ScanSnap Organizer | 名刺ファイリングOCR | やさしき家計簿 エントリー |
●楽2ライブラリ パーソナルV5.0
「楽2ライブラリ パーソナルV5.0」はオプションか、「楽2ライブラリ パーソナル V5.0セットモデル」を購入することによって利用できるドキュメント管理アプリケーションだ。電子キャビネットの中に電子バインダを置き、ペーパーレス化を実現できる。

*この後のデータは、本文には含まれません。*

(** X8.  Adding an element under a key the tree does not have and then
    removing it gives the tree back; removing a key the tree does not have
    changes nothing, so a second remove is a no-op. *)
Theorem applyPatch_add_then_remove (tree : UITree) (o k : string)
    (d1 d2 v1 v2 : JValue) :
  mutating_op o →
  k ≠ "" →
  split "/" k = [k] →
  elements tree !! k = None →
  (Utils.applyPatch tree (mkPatch (JStr o) (JStr (elements_prefix +:+ k)) d1 v1)
   ≫= fun t =>
     Utils.applyPatch t
       (mkPatch (JStr "remove") (JStr (elements_prefix +:+ k)) d2 v2))
  = Normal tree
  ∧ Utils.applyPatch tree
      (mkPatch (JStr "remove") (JStr (elements_prefix +:+ k)) d2 v2)
    = Normal tree.
Proof.
  intros Ho Hk Hsplit Habsent.
  assert (∀ t, Utils.applyPatch t
                 (mkPatch (JStr "remove") (JStr (elements_prefix +:+ k)) d2 v2)
               = Normal (mkTree (root t) (delete k (elements t)))) as Hremove.
  { intros t. rewrite applyPatch_remove_key.
    - by rewrite pathParts_of_key, Hsplit.
    - reflexivity.
    - by rewrite pathParts_of_key, Hsplit. }
  split.
  - rewrite applyPatch_whole_element by done.
    apply String.eqb_neq in Hk. rewrite Hk.
    change (Normal ?t ≫= ?f) with (f t). cbn beta.
    rewrite Hremove. cbn [root elements].
    rewrite delete_store by done. by rewrite tree_eta.
  - rewrite Hremove, delete_id by done. by rewrite tree_eta.
Qed.

(** X9.  What a patch with a string path leaves alone.  A patch whose
    path is not under [/elements/] leaves [elements] as it is; a patch
    under [/elements/] changes at most the entry whose key its path
    addresses; [root] changes only when the path is [/root].  The key
    [__proto__] is set aside: a store under it changes the prototype of
    [elements]. *)
Theorem applyPatch_frame (tree tree' : UITree) (o : JValue) (p : string)
    (dataPath value : JValue) :
  Utils.applyPatch tree (mkPatch o (JStr p) dataPath value) = Normal tree' →
  (startsWith p elements_prefix = true → hd "" (pathParts_of p) ≠ "__proto__") →
  (startsWith p elements_prefix = false → elements tree' = elements tree)
  ∧ (∀ k, k ≠ hd "" (pathParts_of p) → elements tree' !! k = elements tree !! k)
  ∧ (p ≠ "/root" → root tree' = root tree)
  ∧ (p = "/root" → elements tree' = elements tree).
Proof.
  unfold Utils.applyPatch, applyPatch_switch. cbn [path op Tree.value].
  cbn [string_receiver]. change (Normal p ≫= ?f) with (f p). cbn beta.
  intros Hrun _.
  assert (tree' = tree
          ∨ (p = "/root" ∧ tree' = mkTree value (elements tree))
          ∨ (startsWith p elements_prefix = true
             ∧ ∃ x, tree' = mkTree (root tree)
                              (store (hd "" (pathParts_of p)) x (elements tree)))
          ∨ (startsWith p elements_prefix = true
             ∧ tree' = mkTree (root tree)
                         (delete (hd "" (pathParts_of p)) (elements tree))))
    as Hcases.
  { cbn [root elements] in Hrun. rewrite !tree_eta in Hrun.
    destruct (negb (truthy (JStr p))); [left; congruence |].
    destruct (is_string o "set" || is_string o "add" || is_string o "replace").
    - destruct (is_string (JStr p) "/root") eqn:Hroot.
      + right; left. apply String.eqb_eq in Hroot. split; congruence.
      + destruct (startsWith p elements_prefix);
          [| left; congruence].
        destruct (negb (truthy (JStr (hd "" (pathParts_of p)))));
          [left; congruence |].
        destruct (length (pathParts_of p) =? 1)%nat.
        * right; right; left. split; [done |]. exists value. congruence.
        * destruct (element_copy (elements tree) (hd "" (pathParts_of p)))
            as [copy|]; [| left; congruence].
          destruct (Core.setByPath _ _ value) as [el| |]; try done.
          right; right; left. split; [done |]. exists el.
          change (Normal el ≫= ?f) with (f el) in Hrun. cbn beta in Hrun.
          congruence.
    - destruct (is_string o "remove"); [| left; congruence].
      destruct (startsWith p elements_prefix) eqn:Hp; [| left; congruence].
      destruct (truthy (JStr (hd "" (pathParts_of p)))); [| left; congruence].
      right; right; right. split; congruence. }
  destruct Hcases as [-> | [[-> ->] | [[Hp [x ->]] | [Hp ->]]]]; cbn [root elements].
  - done.
  - done.
  - repeat split; try (by intros ->); try congruence.
    intros k Hk. by apply store_lookup_ne.
  - repeat split; try (by intros ->); try congruence.
    intros k Hk. by rewrite lookup_delete_ne.
Qed.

軽く内容を紹介すると、バインダでは、インデックスや付箋、マーカーでのデータ整理、バインダ検索/全文検索にも対応している。扱えるデータはScanSnapで読取ったデータに加え、Microsoft OfficeのWord/Excel/PowerPointも管理可能だ。もちろん色などデザインも変更できる。面白いのは、ページをめくるとき、アニメーションでパラパラめくりできること。最近の電子書籍で流行のエフェクトだ。
中でも「年賀はがきバインダ」は特殊なバインダで、差出人、お年玉番号をOCR認識し、キーワード登録したり、“お年玉番号当選チェック”で該当する年賀状に付箋紙が貼られ、簡単に当選をチェックすることが可能となる。
楽2ライブラリ パーソナルV5.0/ユーザーズガイド | 年賀ハガキ機能でお年玉番号を管理できる | 読取ったカタログで1冊バインドを追加 |
以上のように「SnapScan S1100」は、片面/ADF無しとしては非常にコンパクトでスキャン速度も速く、付属アプリケーションも充実しているドキュメントスキャナだ。価格が17,800円というのも魅力的。
ノートPCと一緒に持ち運び出先でドキュメントスキャンしたい場合や、筆者のように普段大量にスキャンしないものの、たまの名刺整理や書類整理で無いとやはり不便。1台欲しいと思っているユーザーにお勧めの逸品と言えよう。